Recherche publiée cette semaine dans JACS ( Journal de l'American Chemical Society ) montre la translocation continue et contrôlée d'un polymère d'ADN simple brin (ADNsb) à travers un nanopore de protéine par une enzyme ADN polymérase. L'article rédigé par des chercheurs de l'Université de Californie à Santa Cruz (UCSC) jette les bases d'un moteur moléculaire, un composant essentiel du séquençage de brins utilisant des nanopores. Les chercheurs de l'UCSC collaborent avec la société britannique Oxford Nanopore Technologies, développeurs d'une technologie de séquençage d'ADN nanopore.

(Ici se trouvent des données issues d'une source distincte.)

(* ===== verification/Ctime.v ===== *)
(** * Broken-down time of the C library

    [gmtime_r] and [timegm] as POSIX defines them (the proleptic Gregorian
    calendar, 86400 seconds a day), on the day count of [Date]. *)

From S2P Require Import Prelude Printf Date.
Local Open Scope Z_scope.

Definition tm_zero : tm := mkTm 0 0 0 0 0 0 0 0 0 0 [].

(** Days from 1 January 1970 to a date of the calendar. *)
Definition civil_days (y m d : Z) : Z :=
  march_days (march_year (mkYMD y m d)) (march_month (mkYMD y m d)) d - 32044 - 2440588.

Definition civil_date (days : Z) : YearMonthDay := of_march (march_date (days + 2440588 + 32044)).

(** [gmtime_r]: the fields of [t], or failure when the year does not fit. *)
Definition gmtime_r (t : Z) : option tm :=
  let days := t / 86400 in
  let secs := t mod 86400 in
  let ymd := civil_date days in
  if in_i32 (year ymd - 1900) then
    Some (mkTm (secs mod 60) (secs / 60 mod 60) (secs / 3600) (day ymd) (month ymd - 1)
            (year ymd - 1900) ((days + 4) mod 7) (days - civil_days (year ymd) 1 1)
            0 0 (str "GMT"))
  else None.

(** [timegm]: a month outside 0..11 counts into the year, the other fields
    linearly; [tm_wday], [tm_yday] and [tm_isdst] are ignored. *)
Definition timegm (t : tm) : Z :=
  86400 * (civil_days (tm_year t + 1900 + tm_mon t / 12) (tm_mon t mod 12 + 1) 1 + tm_mday t - 1)
  + 3600 * tm_hour t + 60 * tm_min t + tm_sec t.

#[global] Arguments gmtime_r _ : simpl never.
#[global] Arguments timegm _ : simpl never.

(** ** Lemmas *)

(** The March-based coordinates of [of_march], for any year. *)
Lemma of_march_coords y m d : 0 <= m <= 11 →
  march_year (of_march (y, m, d)) = y ∧ march_month (of_march (y, m, d)) = m
  ∧ day (of_march (y, m, d)) = d ∧ 1 <= month (of_march (y, m, d)) <= 12.
Proof.
  intros Hm. unfold march_year, march_month, of_march. simpl.
  month_cases m; div_consts; lia.
Qed.

Lemma civil_days_date n :
  let ymd := civil_date n in
  civil_days (year ymd) (month ymd) (day ymd) = n ∧ 1 <= month ymd <= 12 ∧ 1 <= day ymd <= 31.
Proof.
  unfold civil_days, civil_date. pose proof (march_days_date (n + 2440588 + 32044)) as H.
  destruct (march_date _) as [[y m] d]. destruct H as [E [Hm Hd]].
  destruct (of_march_coords y m d Hm) as (E1 & E2 & E3 & H4).
  destruct (of_march (y, m, d)) as [y' m' d']. simpl in *. subst d'. rewrite E1, E2, E.
  split_and!; try lia. unfold feb_days in Hd. revert Hd. repeat case_match; lia.
Qed.

Lemma civil_days_day y m d : civil_days y m d = civil_days y m 1 + d - 1.
Proof.
  unfold civil_days, march_days, march_year, march_month. simpl. lia.
Qed.

(** [timegm] inverts [gmtime_r]. *)
Lemma timegm_gmtime t u : gmtime_r t = Some u → timegm u = t.
Proof.
  unfold gmtime_r. pose proof (civil_days_date (t / 86400)) as H. cbv zeta in H.
  destruct (civil_date (t / 86400)) as [y m d]. simpl in *. destruct H as (E & Hm & Hd).
  destruct (in_i32 _); [|done]. intros [= <-]. unfold timegm. simpl.
  rewrite (Z.div_small (m - 1) 12), (Z.mod_small (m - 1) 12), !Z.sub_add, Z.add_0_r by lia.
  rewrite civil_days_day in E. dlia.
Qed.

Lemma gmtime_fields t u : gmtime_r t = Some u →
  0 <= tm_sec u < 60 ∧ 0 <= tm_min u < 60 ∧ 0 <= tm_hour u < 24 ∧ tm_isdst u = 0.
Proof.
  unfold gmtime_r. destruct (in_i32 _); [|done]. intros [= <-]. simpl. dlia.
Qed.


(** [gmtime_r] succeeds within some 35 million years of the epoch. *)
Lemma gmtime_some t : - 2 ^ 50 <= t <= 2 ^ 50 → is_Some (gmtime_r t).
Proof.
  intros Ht. unfold gmtime_r, civil_date.
  assert (- 2 ^ 34 <= t / 86400 <= 2 ^ 34) as Hd by dlia.
  pose proof (march_days_date (t / 86400 + 2440588 + 32044)) as H.
  destruct (march_date _) as [[y m] d]. destruct H as [E [Hm Hdd]].
  assert (1 <= d <= 31).
  { unfold feb_days in Hdd. revert Hdd. repeat case_match; lia. }
  generalize dependent (t / 86400). intros n Hn E. unfold march_days in E.
  assert (in_i32 (year (of_march (y, m, d)) - 1900) = true) as ->.
  { unfold in_i32, of_march. simpl. bsolve; dlia. }
  eauto.
Qed.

La nouvelle recherche fait progresser les travaux antérieurs montrant que l'ADN pouvait être déplacé à travers un nanopore à l'aide d'une polymérase. Le mouvement de l'ADN dans l'étude précédente était effectué par une série de polymérases et nécessitait une électronique complexe pour le contrôle. Les améliorations notées dans l'article JACS incluent des techniques permettant un mouvement continu de l'ADNsb, donnant un signal ininterrompu lorsque le brin a été déplacé à travers le nanopore en temps réel. La construction enzyme-nanopore était active et mesurable dans un champ électronique constant sans électronique complexe.
L'initiation contrôlée du traitement de la polymérase sur le site du complexe nanopore-enzyme a permis la mesure séquentielle de plusieurs molécules d'ADN simple brin en utilisant une seule configuration expérimentale. De plus, la polymérase présentait une liaison tenace avec le polymère d'ADN, contrairement aux enzymes précédentes étudiées dans des conditions similaires. Ces résultats démontrent que les qualités de l'ADN polymérase phi29 sont à la hauteur d'une technologie de séquençage de brins.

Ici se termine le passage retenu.